Water Purification

Devoted to a Better Lab Water Experience

In order to produce pure water suitable for use in scientific applications, water must pass through a series of technologies which remove impurities. Various laboratory applications require the removal of different impurities and therefore a range of technologies are utilized.


Pre-Treatment [Filtration]

Type 3 Water [Reverse Osmosis (RO) Water Systems]

Applications: Autoclave Feed, Feed To Ultrapure Systems, Sterilizer Feed,Hydroponics, Steam Generators

Type 2 Water [Deionization (DI) / Ion Exchange Water Systems]

Applications: Buffer & Media Prep, Glassware Washing / Rinsing, Sample Dilution & Reagent Prep, Photometry, Protein Electrophoresis, Cytology & Histology)

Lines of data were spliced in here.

(** X1: the vertices of the shield are symmetric about the vertical line
    through the centre: a point is a vertex of the path exactly when its
    mirror image is, for every centre, width and height. *)
Theorem shield_path_symmetric (cx cy w h : R) (p : Point) :
  In p (make_shield_path cx cy w h) <-> In (mirror cx p) (make_shield_path cx cy w h).
Proof.
  assert (Hfwd : forall q, In q (make_shield_path cx cy w h) ->
                           In (mirror cx q) (make_shield_path cx cy w h)).
  { intros q. rewrite path_segments.
    unfold corner_tl, corner_tr, right_curve, left_curve.
    rewrite !in_app_iff.
    intros [Hq | [Hq | [Hq | [Hq | [Hq | Hq]]]]].
    - apply in_map_iff in Hq as (i & <- & Hi%in_range).
      rewrite mirror_top_left by lia. right; left. apply in_map_range. lia.
    - apply in_map_iff in Hq as (i & <- & Hi%in_range).
      rewrite mirror_top_right by lia. left. apply in_map_range. lia.
    - destruct Hq as [<- | []].
      rewrite <- (curve_right_0 cx cy w h), mirror_curve_right by lia.
      do 4 right; left. apply in_map_range. lia.
    - apply in_map_iff in Hq as (i & <- & Hi%in_range).
      rewrite mirror_curve_right by lia.
      destruct (decide (i = 40%nat)) as [-> | Hne].
      + change (40 - 40)%nat with 0%nat.
        rewrite curve_left_0, <- (curve_right_40 cx cy w h).
        do 3 right; left. apply in_map_range. lia.
      + do 4 right; left. apply in_map_range. lia.
    - apply in_map_iff in Hq as (i & <- & Hi%in_range).
      rewrite mirror_curve_left by lia.
      destruct (decide (i = 40%nat)) as [-> | Hne].
      + change (40 - 40)%nat with 0%nat. rewrite curve_right_0.
        right; right; left. now left.
      + do 3 right; left. apply in_map_range. lia.
    - destruct Hq as [<- | []].
      rewrite <- (top_left_0 cx cy w h), mirror_top_left by lia.
      right; left. apply in_map_range. lia. }
  split; [apply Hfwd|].
  intros Hm. apply Hfwd in Hm.
  now rewrite mirror_involutive in Hm.
Qed.

(** X2: moving the centre moves the path: the path built at
    [(cx + dx, cy + dy)] is the path built at [(cx, cy)] with every point
    translated by [(dx, dy)], in the same order. *)
Theorem shield_path_translate (cx cy w h dx dy : R) :
  make_shield_path (cx + dx) (cy + dy) w h
  = map (translate dx dy) (make_shield_path cx cy w h).
Proof.
  rewrite !path_segments. rewrite !map_app.
  unfold corner_tl, corner_tr, right_curve, left_curve. rewrite !map_map.
  f_equal; [|f_equal; [|f_equal; [|f_equal; [|f_equal]]]].
  - apply map_range_ext. intros i.
    unfold translate, top_left, top_y, top_r. cbv zeta. cbn [fst snd]. f_equal; lra.
  - apply map_range_ext. intros i.
    unfold translate, top_right, top_y, top_r. cbv zeta. cbn [fst snd]. f_equal; lra.
  - unfold translate. cbn. do 2 f_equal; lra.
  - apply map_range_ext. intros i.
    rewrite !curve_right_eq. unfold translate. cbv zeta. cbn [fst snd]. f_equal; lra.
  - apply map_range_ext. intros i.
    rewrite !curve_left_eq. unfold translate. cbv zeta. cbn [fst snd]. f_equal; lra.
  - unfold translate. cbn. do 2 f_equal; lra.
Qed.

(** X3: scaling width and height by the same factor [k] scales the path
    about its centre by [k], point by point; with [k = 0] the path
    collapses to the centre. *)
Theorem shield_path_scale (cx cy w h k : R) :
  make_shield_path cx cy (k * w) (k * h)
  = map (scale_about cx cy k) (make_shield_path cx cy w h).
Proof.
  rewrite !path_segments. rewrite !map_app.
  unfold corner_tl, corner_tr, right_curve, left_curve. rewrite !map_map.
  f_equal; [|f_equal; [|f_equal; [|f_equal; [|f_equal]]]].
  - apply map_range_ext. intros i.
    unfold scale_about, top_left, top_y, top_r. cbv zeta. cbn [fst snd].
    set (c := cos _). set (s := sin _). f_equal; nra.
  - apply map_range_ext. intros i.
    unfold scale_about, top_right, top_y, top_r. cbv zeta. cbn [fst snd].
    set (c := cos _). set (s := sin _). f_equal; nra.
  - unfold scale_about. cbn. do 2 f_equal; nra.
  - apply map_range_ext. intros i.
    rewrite !curve_right_eq. unfold scale_about. cbv zeta. cbn [fst snd].
    set (t := INR i / 40). f_equal; nra.
  - apply map_range_ext. intros i.
    rewrite !curve_left_eq. unfold scale_about. cbv zeta. cbn [fst snd].
    set (t := INR i / 40). f_equal; nra.
  - unfold scale_about. cbn. do 2 f_equal; nra.
Qed.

Type 1 Water [Ultraviolet (UV) Photo Oxidation & Ultrafiltration (UF)

Applications: Molecular Biology, Electrochemistry, Critical Cell & Tissue  Culture, (GF) AAS, HPLC, IC, ICPMS, GC, MS, DNA Sequencing, Genomics, Proteomics, Immunology, Pharmacology

Consumables & Accessories



Depth filters are commonly used as pre-treatment. Raw water passes through a series of winding fibers and carbon, which attract and trap impurities. This offers protection to the RO membrane and other purification technologies that follow. Membrane sub micron filters are traditionally used as the final step to remove bacteria and other particles which have not been dealt with by the preceding technologies.

Reverse Osmosis (RO)

This is the most economical method of removing up to 99% of feed water contaminants. During natural osmosis, water flows from a less concentrated
solution through a semipermeable membrane to a more concentrated
solution until concentration and pressure on both sides of the membrane
are equal. In water purification, external pressure is applied to the more
concentrated side of the membrane to reverse the natural osmotic flow. This
forces the feed water through the semipermeable membrane. The impurities
are deposited on the membrane surface and flushed to drain.


Deionization (DI)/Ion exchange

This process removes ions from water, usually RO water, with the use of synthetic resins. The ions are removed from the water through a series of chemical reactions. These reactions occur as the water passes through the ion exchange resin beads. Gradually, all unwanted ions are replaced by hydrogen and hydroxyl ions which combine to form pure water.

Ultraviolet (UV) photo oxidation at 254nm and 185nm

Photochemical oxidation and ultraviolet light eliminate trace organics and inactivate microorganisms in feed water. The 254nm light reacts with bacterial DNA resulting in denaturation. The 185nm light breaks up long chain organics which can then be removed from the water by ion exchange.

Ultrafiltration (UF)

Ultrafiltration is used to remove pyrogens (bacterial endotoxins) and nucleases. This process is critical when producing water for use in tissue or cell culture and media preparation. Ultrafilters use size exclusion to remove particles and macromolecules. Ultrafilters are usually employed at the end of the system to ensure near total removal of macromolecular impurities like
pyrogens, nucleases and particulates.